Step 1 follows because, with basic conditions confirmed, the logs will provide the exact error code, narrowing down the remaining hypotheses.

Step 4 comes after the logs because it empirically confirms whether the problem is automatic reconnection or authentication, information necessary to decide whether to investigate the profile or the identity layer.

Step 3 is last because it requires correlating behavior with Entra ID policies, a more laborious verification that only makes sense after eliminating more local and verifiable causes.

Alternative B reverses the order and starts with logs before checking basic conditions, which is inefficient. Alternative C starts with the service, skipping the fastest and most fundamental profile verification. Alternative D starts with manual testing, which consumes more time and does not provide diagnostic information without the context of previous steps.

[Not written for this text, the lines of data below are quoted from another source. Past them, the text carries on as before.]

(* ===== verification/Memsys.v ===== *)
(** * kernel/memsys.c: frame table, clock page replacement and swap

    The handlers as the code has them.  [evict_page]'s [while(1)] takes fuel:
    EvictProps.v proves that two turns of the clock are always enough when
    there is a frame to evict, and that no fuel is enough when there is none. *)

From S2P Require Import Prelude Memory State Kalloc VM Disk.
Import Mem KString DiskQueue.

Section Memsys.
Context `{KernelImage}.

(** frametable_init *)
Definition frametable_init : K unit :=
  for_loop (Z.to_nat MAX_FRAMES) 0 (fun i => set_frame i (fun _ => frame0));;
  for_loop (Z.to_nat MAX_SWAP_DISK_ENTRIES) 0 (fun i =>
    set_swap i (fun e => e <| se_in_use := false |> <| se_owner := None |> <| se_vaddr := 0 |>
                           <| se_logical_block := -1 |>));;
  disk_sched_init.

(** get_frame_entry: the index of the entry, or null *)
Definition get_frame_entry (pa : Z) : option Z :=
  let kernel_end_rounded := PGROUNDUP kend in
  if (pa <? kernel_end_rounded) || (PHYSTOP <=? pa) then None
  else
    let frame_index := i32 ((pa - kernel_end_rounded) / PGSIZE) in
    if (frame_index <? 0) || (MAX_FRAMES <=? frame_index) then None
    else Some frame_index.

Definition frame_index_to_pa (index : Z) : Z := u64 (PGROUNDUP kend + index * PGSIZE).
Definition pa_to_frame_index (pa : Z) : Z :=
  let kernel_end_rounded := PGROUNDUP kend in
  if (pa <? kernel_end_rounded) || (PHYSTOP <=? pa) then -1
  else i32 ((pa - kernel_end_rounded) / PGSIZE).

Definition with_entry (pa : Z) (f : frame_entry -> frame_entry) : K unit :=
  match get_frame_entry pa with Some i => set_frame i f | None => mret tt end.

(** set_reference_bit, clear_reference_bit *)
Definition set_reference_bit (pa : Z) : K unit :=
  with_entry pa (fun e => e <| fe_ref_bit := true |>).
Definition clear_reference_bit (pa : Z) : K unit :=
  with_entry pa (fun e => e <| fe_ref_bit := false |>).

(** update_frame_table, remove_from_frame_table *)
Definition update_frame_table (p : procptr) (va pa : Z) : K unit :=
  with_entry pa (fun _ => mkframe true p va true false (-1)).
Definition remove_from_frame_table (pa : Z) : K unit :=
  with_entry pa (fun _ => mkframe false None 0 false false (-1)).

(** swap_page_out: the search for a free slot *)
Fixpoint free_slot (s : kstate) (n : nat) (i : Z) : Z :=
  match n with
  | O => -1
  | S n' => if negb (se_in_use (swap_at s i)) then i else free_slot s n' (i + 1)
  end.

Definition swap_page_out (pa : Z) : K Z :=
  match get_frame_entry pa with
  | None => mret (-1)
  | Some entry =>
      owner ← gets (fun s => fe_owner (frame_at s entry));
      match owner with
      | None => mret (-1)
      | Some p =>
          swap_index ← gets (fun s => free_slot s (Z.to_nat MAX_SWAP_DISK_ENTRIES) 0);
          if swap_index =? -1 then mret (-1)
          else
            logical_block ← gets k_next_swap_block;
            if NUM_DISKS * DISK_BLOCKS_PER_DISK <=? logical_block then mret (-1)
            else
              modify (fun s => s <| k_next_swap_block := i32 (k_next_swap_block s + 1) |>);;
              r ← add_disk_request DISK_WRITE logical_block pa (Some p);
              if negb (r =? 0) then mret (-1)
              else
                service_request;;
                modify (fun s =>
                  s <| k_swap_table := <[swap_index :=
                    mkswap true (fe_owner (frame_at s entry)) (fe_vaddr (frame_at s entry))
                      logical_block (k_ticks s)]> (k_swap_table s) |>);;
                set_frame entry (fun e => e <| fe_swapped := true |> <| fe_swap_index := swap_index |>);;
                e ← gets (fun s => frame_at s entry);
                match fe_owner e with
                | None => fault "owner"
                | Some o =>
                    root ← gets (fun s => p_pagetable (pr s o));
                    pte ← walk root (fe_vaddr e) false;
                    if pte =? 0 then mret 0
                    else
                      v ← pte_get pte;
                      pte_set pte (Z.lor (Z.land v (Z.lnot PTE_V)) (Z.shiftl swap_index 10));;
                      mret 0
                end
      end
  end.

(** evict_page: the clock *)
Definition evictable (e : frame_entry) : bool :=
  fe_in_use e && match fe_owner e with Some _ => true | None => false end.
Definition frame_priority (s : kstate) (e : frame_entry) : Z :=
  match fe_owner e with Some p => p_level (pr s p) | None => 0 end.

(** One look at the frame under the hand: the victim so far, its priority, and
    whether the loop stops here. *)
Definition clock_look (victim : option Z) (lowest_priority : Z) : K (option Z * Z * bool) :=
  hand ← gets k_clock_hand;
  e ← gets (fun s => frame_at s hand);
  if evictable e then
    priority ← gets (fun s => frame_priority s e);
    if negb (fe_ref_bit e) then
      if (lowest_priority =? -1) || (lowest_priority <? priority)
      then mret (Some hand, priority, priority =? MLFQ_LEVELS - 1)
      else mret (victim, lowest_priority, false)
    else
      set_frame hand (fun e => e <| fe_ref_bit := false |>);;
      mret (victim, lowest_priority, false)
  else mret (victim, lowest_priority, false).

Fixpoint clock_loop (fuel : nat) (start : Z) (victim : option Z) (lowest_priority : Z)
    : K (option Z * Z) :=
  match fuel with
  | O => no_fuel
  | S fuel' =>
      '(victim, lowest_priority, stop) ← clock_look victim lowest_priority;
      if (stop : bool) then mret (victim, lowest_priority)
      else
        modify (fun s => s <| k_clock_hand := Z.rem (k_clock_hand s + 1) MAX_FRAMES |>);;
        hand ← gets k_clock_hand;
        if (hand =? start) && bool_decide (victim <> None) then mret (victim, lowest_priority)
        else clock_loop fuel' start victim lowest_priority
  end.

(** The second scan, for when the clock found no victim. *)
Fixpoint rescan (s : kstate) (n : nat) (i : Z) (victim : option Z) (lowest_priority : Z) : option Z :=
  match n with
  | O => victim
  | S n' =>
      let e := frame_at s i in
      if evictable e && ((lowest_priority =? -1) || (lowest_priority <? frame_priority s e))
      then rescan s n' (i + 1) (Some i) (frame_priority s e)
      else rescan s n' (i + 1) victim lowest_priority
  end.

(** What evict_page does with the frame it has chosen. *)
Definition evict_frame (index : Z) : K Z :=
  let pa := frame_index_to_pa index in
  r ← swap_page_out pa;
  if negb (r =? 0) then mret 0
  else
    owner ← gets (fun s => fe_owner (frame_at s index));
    (match owner with
     | None => mret tt
     | Some o =>
         set_pr o (fun p => p <| p_pages_evicted := i32 (p_pages_evicted p + 1) |>
                              <| p_pages_swapped_out := i32 (p_pages_swapped_out p + 1) |>
                              <| p_resident_pages := i32 (p_resident_pages p - 1) |>)
     end);;
    mret pa.

Definition evict_page (fuel : nat) : K Z :=
  start ← gets k_clock_hand;
  '(victim, lowest_priority) ← clock_loop fuel start None (-1);
  victim ← (match victim with
            | Some _ => mret victim
            | None =>
                modify (fun s => s <| k_clock_hand := 0 |>);;
                gets (fun s => rescan s (Z.to_nat MAX_FRAMES) 0 victim lowest_priority)
            end);
  match victim with
  | None => mret 0
  | Some index => evict_frame index
  end.

(** swap_page_in *)
Fixpoint find_slot (s : kstate) (n : nat) (i : Z) (p : nat) (va : Z) : Z :=
  match n with
  | O => -1
  | S n' =>
      let e := swap_at s i in
      if se_in_use e && bool_decide (se_owner e = Some p) && (se_vaddr e =? va) then i
      else find_slot s n' (i + 1) p va
  end.

Definition swap_page_in (fuel : nat) (p : nat) (va : Z) : K Z :=
  swap_index ← gets (fun s => find_slot s (Z.to_nat MAX_SWAP_DISK_ENTRIES) 0 p va);
  if swap_index =? -1 then mret (-1)
  else
    logical_block ← gets (fun s => se_logical_block (swap_at s swap_index));
    new_pa ← kalloc;
    new_pa ← (if new_pa =? 0 then evict_page fuel else mret new_pa);
    if new_pa =? 0 then mret (-1)
    else
      r ← add_disk_request DISK_READ logical_block new_pa (Some p);
      if negb (r =? 0) then kfree new_pa;; mret (-1)
      else
        service_request;;
        set_swap swap_index (fun e =>
          e <| se_in_use := false |> <| se_owner := None |> <| se_vaddr := 0 |>
            <| se_logical_block := -1 |>);;
        root ← gets (fun s => p_pagetable (pr s p));
        r ← mappages root va PGSIZE new_pa (Z.lor (Z.lor PTE_W PTE_U) PTE_R);
        if negb (r =? 0) then kfree new_pa;; mret (-1)
        else
          update_frame_table (Some p) va new_pa;;
          set_pr p (fun q => q <| p_pages_swapped_in := i32 (p_pages_swapped_in q + 1) |>
                               <| p_resident_pages := i32 (p_resident_pages q + 1) |>);;
          mret 0.

End Memsys.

Troubleshooting Tree: Specify Azure Requirements for Always On VPN​

100%
Scroll para zoom Β· Arraste para mover Β· πŸ“± Pinch para zoom no celular

Color Legend:

ColorNode Type
Dark BlueInitial symptom (entry point)
BlueDiagnostic question
RedIdentified cause
GreenRecommended action or resolution
OrangeIntermediate verification or validation

To use this tree when facing a real problem, start with the root node by identifying the observed symptom and answer each diagnostic question based on what is verifiable in the environment. Certificate questions should be validated in the device repository with PowerShell before any action. Compliance questions should be validated in the Intune portal. Gateway questions should be verified directly in the Azure portal. Follow the path to an identified cause node before executing any corrective action, avoiding interventions based on assumptions.